特に氷の上が多い。……例えば、親とはぐれた子供が氷の上でさまよっていたとして。日が陰り、心細くなって泣き出した子が、ふと氷の中で揺蕩う光を見つけるのだ。
光は淡淡と灯り、道を示す。それに従って行けば、帰ることができる。子どもは親と再会し、後日氷に感謝を捧げる。
そういうことが、ヴァイスでは時折起こる。こういった体験をした人間は「妖精の愛し子」「氷の贈りもの」と呼ばれ、重んじられる。ただ会って、少し助けられたというだけでもそうなのだ。
「どうなさいますか。これはかなり微妙な問題ですよ」
辺境伯が低く、ヴァイス語で語りかけてきた。アンゼリカの耳を憚ってか、潜めた響きが耳を打つ。
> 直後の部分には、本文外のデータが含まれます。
(* ===== verification/StrictSort.v ===== *)
(** Lists sorted strictly: sorting distinct elements gives the only strictly sorted list of them. *)
From S2P Require Import Prelude GoLib.

(** [less] is a strict total order. *)
Class StrictTotalOrder {A} (less : A → A → bool) : Prop := {
  less_irrefl x : less x x = false;
  less_trans x y z : less x y = true → less y z = true → less x z = true;
  less_total x y : less x y = false → less y x = false → x = y
}.

#[export] Instance ltb_total_order : StrictTotalOrder String.ltb.
Proof.
  split; [apply ltb_irrefl | apply ltb_trans |]. intros x y [->|Hyx]%ltb_ge Hxy; [done|]. congruence.
Qed.

#[export] Instance total_order_weak {A} (less : A → A → bool) : StrictTotalOrder less → StrictWeakOrder less.
Proof.
  intros [Hirr Htrans Htot]. split.
  - intros x y Hxy. destruct (less y x) eqn:Hyx; [|done]. pose proof (Htrans _ _ _ Hxy Hyx). congruence.
  - intros x y z Hyx Hzy. destruct (less z x) eqn:Hzx; [|done]. exfalso.
    destruct (less x y) eqn:Hxy; [by rewrite (Htrans _ _ _ Hzx Hxy) in Hzy|].
    rewrite (Htot _ _ Hxy Hyx) in Hzx. congruence.
Qed.

Section Strict.
Context {A K : Type} (key : A → K) (less : K → K → bool) `{!StrictTotalOrder less}.

(** Strictly sorted by the key. *)
Definition increasing (l : list A) : Prop := StronglySorted (λ x y, less (key x) (key y) = true) l.

#[export] Instance weak_by_key : StrictWeakOrder (λ x y, less (key x) (key y)).
Proof.
  assert (StrictWeakOrder less) as [Ha Hn] by apply _.
  split; [intros x y; apply Ha | intros x y z; apply Hn].
Qed.

Lemma sort_increasing l : NoDup (map key l) → increasing (sort_slice (λ x y, less (key x) (key y)) l).
Proof.
  intros Hnd. set (l' := sort_slice _ l).
  assert (StronglySorted (not_after (λ x y, less (key x) (key y))) l') as Hs by apply sort_slice_sorted, _.
  assert (NoDup (map key l')) as Hnd' by (unfold l'; by rewrite sort_slice_perm). clearbody l'. clear Hnd.
  unfold increasing. induction Hs as [|x l' Hs IH Hx]; [constructor|]. apply NoDup_cons in Hnd' as [Hnotin Hnd'].
  constructor; [by apply IH|]. rewrite Forall_forall in *. intros y Hy. specialize (Hx y Hy). unfold not_after in Hx.
  destruct (less (key x) (key y)) eqn:Hxy; [done|]. destruct Hnotin. rewrite (less_total _ _ Hxy Hx).
  by apply list_elem_of_fmap_2.
Qed.

Lemma increasing_NoDup l : increasing l → NoDup (map key l).
Proof.
  induction 1 as [|x l Hs IH Hx]; [constructor|]. apply NoDup_cons. split; [|done].
  intros (y & Hkey & Hy)%list_elem_of_fmap. rewrite Forall_forall in Hx. specialize (Hx y Hy). cbn in Hx.
  rewrite Hkey, less_irrefl in Hx. done.
Qed.

Lemma increasing_unique l1 l2 : increasing l1 → increasing l2 → (∀ x, x ∈ l1 ↔ x ∈ l2) → l1 = l2.
Proof.
  intros H1. revert l2. induction H1 as [|x l1 Hs1 IH Hx1]; intros l2 H2 Heq.
  { destruct l2 as [|y l2]; [done|]. assert (y ∈ []) as Hy by (apply Heq; left). by apply not_elem_of_nil in Hy. }
  destruct H2 as [|y l2 Hs2 Hx2]. { assert (x ∈ []) as Hx by (apply Heq; left). by apply not_elem_of_nil in Hx. }
  rewrite Forall_forall in Hx1, Hx2.
  assert (x = y) as ->.
  { assert (x ∈ y :: l2) as [->|Hx]%elem_of_cons by (apply Heq; left); [done|].
    assert (y ∈ x :: l1) as [->|Hy]%elem_of_cons by (apply Heq; left); [done|].
    pose proof (less_trans _ _ _ (Hx1 _ Hy) (Hx2 _ Hx)) as Hloop. by rewrite less_irrefl in Hloop. }
  f_equal. apply IH; [done|]. intros z. split; intros Hz.
  - assert (z ∈ y :: l2) as [->|Hz']%elem_of_cons by (apply Heq; by right); [|done].
    specialize (Hx1 _ Hz). cbn in Hx1. by rewrite less_irrefl in Hx1.
  - assert (z ∈ y :: l1) as [->|Hz']%elem_of_cons by (apply Heq; by right); [|done].
    specialize (Hx2 _ Hz). cbn in Hx2. by rewrite less_irrefl in Hx2.
Qed.
End Strict.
妖精の些細な気まぐれや、少し手助けされただけでも、愛し子扱いなのだ。まして、妖精から贈り物を受けるというのは、重大極まりない。社会的にも政治的にも、極めて繊細に扱われるべきことだ。
それを辺境伯も分かっている。難しい顔をしたまま指輪を見つめ、
「……このことを公表すれば、皇太子妃殿下を侮る者は誰もいなくなるでしょう。家臣も従者たちも、打って変わって彼女を尊重するはずです。ただ……陛下や皇城の方々、そして南方連合がどういった反応をするか、そこが気がかりですね」
「それを言うな。頭が痛い……」
異国人が、しかもヴァイスに来たばかりの者がこんな扱いを受けるなど、かつて無かったことだ。妖精は過去の経緯から、ヴァイス人以外の人間に不信感を抱く者が多いのだ。
このちっぽけな指輪は、それらの歴史と因業、そして現在の国際秩序すら揺るがす可能性を秘めている。
元来妖精は気まぐれなものだ。それは知っている。だがこういう奇行は危ないので、彼らのためにも控えてほしいところだ——言って聞いてくれる相手ではないが。
皇太子と辺境伯は暫し額を突き合わせ、今後について頭を悩ませた。